The Power of an Attorney

I speak to a lot of people about Lasting Powers of Attorney and one response I often hear is that people think they are too young to put Powers of Attorney in place – there is a perception that Powers of Attorney are only for the very elderly, or that if you are married, your spouse will be able to deal with everything for you.

However, Powers of Attorney are not just there for those who are beginning to lose mental capacity through dementia or Alzheimer’s; there are many unexpected events which could occur which might mean that from a physical or mental point of view, you are unable to continue to manage your affairs as you have done before.

We have heard even as recently as this month of a family whose son in his 40s is suffering from Covid-19 and has had to be placed in a medically induced coma. He is a divorced, currently single man, with income to manage and a mortgage to pay. His parents have faced a complete wall in dealing with the banks who will not speak to them or give them any information as there is no Power of Attorney in place. Hopefully this is a temporary situation for their son, but had he had a Power of Attorney in place, they could have managed things for him seamlessly in the interim.

It may also be a surprise, but it is also a misperception that your spouse will automatically be able to deal with financial matters on your behalf – if you hold any assets in your sole name, then without a Power of Attorney in place you may find that the banks or other institutions refuse to deal with anyone.  There was a lot of media coverage last year about TV presenter Kate Garroway and the financial problems she was facing with her husband in hospital and no way to manage his separate financial affairs.

Having a Lasting Power of Attorney in place is excellent preparation for the future – and you could think of it as being like an insurance policy. You take it out hoping that it will never need to be used, but if something unexpected happens, then you know that it is the person or people you have chosen who will manage things on your behalf and that they will have the authority they need to do this.  Once the Power of Attorney is in place it can potentially last for your lifetime, giving you peace of mind that your finances will be protected and looked after if something unexpected occurs.

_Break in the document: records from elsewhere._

Definition sum (addr len : Z) (m : gmap Z Z) : Z := u8 (sum_from (Z.to_nat len) addr m 0).

(** The four bytes at [a] are the text. *)
Definition starts (text : string) (a : Z) (m : gmap Z Z) : bool :=
  bool_decide (map (fun i => rd m (a + Z.of_nat i)) (seq 0 4) = bytes_of text).

Fixpoint mpsearch1_loop (n : nat) (p e : Z) (m : gmap Z Z) : Z :=
  match n with
  | O => 0
  | S n' =>
      if negb (p <? e) then 0
      else if starts "_MP_" p m && (sum p (sizeof mp) m =? 0) then p
      else mpsearch1_loop n' (p + sizeof mp) e m
  end.

Definition mpsearch1 (a len : Z) (m : gmap Z Z) : Z :=
  let addr := P2V a in
  mpsearch1_loop (S (Z.to_nat (len / sizeof mp))) addr (addr + len) m.

Definition mpsearch (m : gmap Z Z) : Z :=
  let bda := P2V 0x400 in
  let p := Z.shiftl (Z.lor (Z.shiftl (rd m (bda + 0x0F)) 8) (rd m (bda + 0x0E))) 4 in
  let r :=
    if negb (p =? 0) then mpsearch1 p 1024 m
    else
      let p := Z.lor (Z.shiftl (rd m (bda + 0x14)) 8) (rd m (bda + 0x13)) * 1024 in
      mpsearch1 (u32 (p - 1024)) 1024 m in
  if negb (r =? 0) then r else mpsearch1 0xF0000 0x10000 m.

(** The addresses of the two structures. *)
Definition mpconfig (m : gmap Z Z) : option (Z * Z) :=
  let p := mpsearch m in
  if (p =? 0) || (rd32 m (p + offsetof mp "physaddr") =? 0) then None
  else
    let conf := P2V (rd32 m (p + offsetof mp "physaddr")) in
    if negb (starts "PCMP" conf m) then None
    else if negb (rd m (conf + offsetof mpconf "version") =? 1) && negb (rd m (conf + offsetof mpconf "version") =? 4) then None
    else if negb (sum conf (rd16 m (conf + offsetof mpconf "length")) m =? 0) then None
    else Some (p, conf).

(** One turn of the loop over the table; an entry of another type sets [ismp]
    to 0 and leaves [p] where it is. *)
Definition mpinit_turn (m : gmap Z Z) (e : Z) (st : Z * Z) : D (Z * Z + Z) :=
  let '(p, ismp) := st in
  if negb (p <? e) then mret (inr ismp)
  else
    let t := rd m p in
    if t =? MPPROC then
      s ← get;
      when (Z.of_nat (length (apicids s)) <? NCPU) (modify (fun s => s <| apicids ::= fun l => l ++ [rd m (p + offsetof mpproc "apicid")] |>));;
      mret (inl (p + sizeof mpproc, ismp))
    else if t =? MPIOAPIC then
      modify (fun s => s <| ioapicid := rd m (p + offsetof mpioapic "apicno") |>);;
      mret (inl (p + sizeof mpioapic, ismp))
    else if (t =? MPBUS) || (t =? MPIOINTR) || (t =? MPLINTR) then mret (inl (p + 8, ismp))
    else mret (inl (p, 0)).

If a Power of Attorney is not in place and you lose capacity to manage your finances, then the only option is an application to the Court of Protection for what is known as a Deputyship Order.  This allows someone to act on your behalf in relation to financial matters, but it will not necessarily be the person you would have chosen.  An individual applies to the Court for this Order, the Court assess their suitability and then decide if they should be allowed to help manage things for you.  Once the appointment is in place, the Court have system of supervision and management, which involves an annual report to them by the Deputy, annual management fees to be paid and a security bond to be put in place. All extra expense which can be avoided by having a properly set up Power of Attorney to start with.  And the Court’s process takes much longer to work through due to the number and complexity of the applications they deal with.

With a Lasting Power of Attorney in place, your Attorneys can simply take over the running of your finances immediately without delay, or if give you any support and help you need if you can still make those decisions yourself.